Clinical significance of quantitative HER2 gene amplification as related to its predictive value in breast cancer patients in neoadjuvant setting

Background: The aims of this study were to determine whether the quantitative HER2 gene amplification level is related to the key clinicopathological features that represent the aggressiveness of breast cancer (BC) and to determine whether the quantitative HER2 gene amplification level could predict the treatment response in the subset of HER2-positive patients who received neoadjuvant targeted therapy. Materials and methods: Patients treated with weekly cisplatin-and paclitaxel-based neoadjuvant chemotherapy, who had undergone both immunohistochemistry and the fluorescence in situ hybridization test for HER2, were included in the study (n=103). For HER2-positive patients, defined as immunohistochemistry score 3+ or fluorescence in situ hybridization ratio >2.0, trastuzumab was recommended with neoadjuvant chemotherapy (n=45). Pathological complete response was defined as complete pathological remission of tumor cells both in breast and axillary lymph nodes postoperation. Results: In all patients enrolled in the study, a higher HER2 amplification level was significantly correlated with larger tumor size and the absence of ER and PR expression. In HER2-positive patients treated with neoadjuvant trastuzumab concurrent with chemotherapy, both univariate and multivariate logistic regression showed that a higher HER2/CEP17 ratio and HER2 gene copy number were associated with a higher pathological complete response rate.
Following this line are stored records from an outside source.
Definition from_full_domain_str (s : bytes) : res HostError UpstreamAddr :=
  match memchr x3a s with
  | Some i =>
      let? rest := slice_from s (i + 1) in
      let? port := parse_port rest in
      let? domain := slice s 0 i in
      from_domain_str_and_port domain port
  | None => from_domain_str_and_port s 0
  end.

(** An IPv6 address without a port. *)
Definition from_ipv6_str (e : HostError) (s : bytes) : res HostError UpstreamAddr :=
  match ipv6_from_str s with
  | Some ip6 => Ok (from_maybe_mapped_ip6 ip6 0)
  | None => Err e
  end.

Definition UpstreamAddr_from_str (s : bytes) : res HostError UpstreamAddr :=
  match s with
  | [] => Err EmptyString
  | c :: _ =>
      if bool_decide (c = x5b) then
        let pos_last := len s - 1 in
        let? last := index s pos_last in
        if bool_decide (last = x5d) then
          let? inner := slice s 1 pos_last in
          from_ipv6_str InvalidIpv6InBrackets inner
        else if is_dec_byte last then
          match socket_addr_v6_from_str s with
          | Some (ip6, port) => Ok (from_maybe_mapped_ip6 ip6 port)
          | None => Err InvalidIpv6Addr
          end
        else Err InvalidIpv6IpOrAddr
      else if bool_decide (c = x3a) then from_ipv6_str InvalidIpv6 s
      else if is_dec_byte c then
        match memchr x3a s with
        | Some i =>
            let? rest := slice_from s (i + 1) in
            match memchr x3a rest with
            | Some _ => from_ipv6_str InvalidIpv6 s
            | None =>
                let? port := parse_port rest in
                let? head := slice s 0 i in
                match ipv4_from_str head with
                | Some ip4 => Ok (from_ip_and_port (V4 ip4) port)
                | None => from_domain_str_and_port head port
                end
            end
        | None =>
            match ipv4_from_str s with
            | Some ip4 => Ok (from_ip_and_port (V4 ip4) 0)
            | None => from_domain_str_and_port s 0
            end
        end
      else if is_hex_letter c then
        match ipv6_from_str s with
        | Some ip6 => Ok (from_ip_and_port (V6 ip6) 0)
        | None => from_full_domain_str s
        end
      else from_full_domain_str s
  end.

(** [Display]. *)
Definition UpstreamAddr_fmt (self : UpstreamAddr) : res HostError bytes :=
  if ups_port self =? 0 then Host_fmt (ups_host self)
  else
    match ups_host self with
    | Host_Ip (V4 ip4) => Ok (fmt_ipv4 ip4 ++ bs ":" ++ fmt_dec (ups_port self))
    | Host_Ip (V6 ip6) => Ok (bs "[" ++ fmt_ipv6 ip6 ++ bs "]:" ++ fmt_dec (ups_port self))
    | Host_Domain domain =>
        let? s := DomainName_as_str domain in
        Ok (s ++ bs ":" ++ fmt_dec (ups_port self))
    end.

End Host.

(** ** Texts are read back *)

(** A V4 address written as V6 is taken for the V4 address. *)
Definition Host_normal (h : Host) : Host :=
  match h with Host_Ip (V6 o) => Host_from_maybe_mapped_ip6 o | _ => h end.

Lemma first_hex c : is_digit 16 c -> is_dec_byte c = true \/ is_dec_byte c = false /\ is_hex_letter c = true.
Proof.
  unfold is_digit, to_digit, is_dec_byte, is_hex_letter.
  destruct ((48 <=? u8 c) && (u8 c <=? 57)) eqn:E1; [by left|]. right. split; [done|].
  destruct ((97 <=? u8 c) && (u8 c <=? 122)) eqn:E2; [|destruct ((65 <=? u8 c) && (u8 c <=? 90)) eqn:E3; [|done]];
    cbv zeta in *; destruct (Z.ltb_spec (u8 c - 87) 16), (Z.ltb_spec (u8 c - 55) 16); try done; lia.
Qed.

(** The first byte of the text of an address. *)
Lemma fmt_ipv4_first o : length o = 4%nat -> exists c l, fmt_ipv4 o = c :: l /\ is_dec_byte c = true.
Proof.
  intros Hl. destruct o as [|b o]; [done|]. unfold fmt_ipv4. cbn [map]. rewrite fmt_joined_cons.
  destruct (fmt_dec_digits (u8 b)) as [Hd Hne]; [pose proof (u8_range b); unfold u16_max; lia|].
  destruct (fmt_dec (u8 b)) as [|c l]; [done|]. apply Forall_cons_1 in Hd as [Hd _]. eexists c, _. split; [done|].
  apply is_digit_10 in Hd. unfold is_dec_byte. lia.
Qed.

Lemma fmt_ipv6_first o :
  length o = 16%nat -> exists c l, fmt_ipv6 o = c :: l /\
    (c = x3a \/ is_digit 16 c /\ to_ipv4_mapped o = None).
Proof.
  intros Hl. destruct (fmt_ipv6_shape o Hl) as [[l ->]|(Hm & g & l & Hg & ->)]; [exists x3a, l; auto|].
  destruct (fmt_hex_digits g Hg) as [Hd _]. assert (Hne : fmt_hex g <> []).
  { apply (digits_spec 16 ltac:(lia) 5 g 0); unfold u16_max in *; lia. }
  destruct (fmt_hex g) as [|c k]; [done|]. apply Forall_cons_1 in Hd as [Hd _]. eexists c, _. split; [done|]. auto.
Qed.

Lemma hex_byte_special c : is_digit 16 c -> c <> x5b /\ c <> x3a.
Proof. intros Hc. split; intros ->; by apply Hc. Qed.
When calculated by receiver operating characteristics analysis, an optimal cutoff of 4.5 for the HER2/CEP17 ratio was expected to distinguish the most sensitive candidate for treatment with a combination of trastuzumab and neoadjuvant chemotherapy. Conclusion: A higher HER2 amplification level was correlated with larger tumor size and reduced ER and PR expression, which may indicate more aggressive tumor behavior. For HER2-positive patients, the HER2/CEP17 ratio and HER2 gene copy number may be good predictive factors for concurrent neoadjuvant trastuzumab and chemotherapy.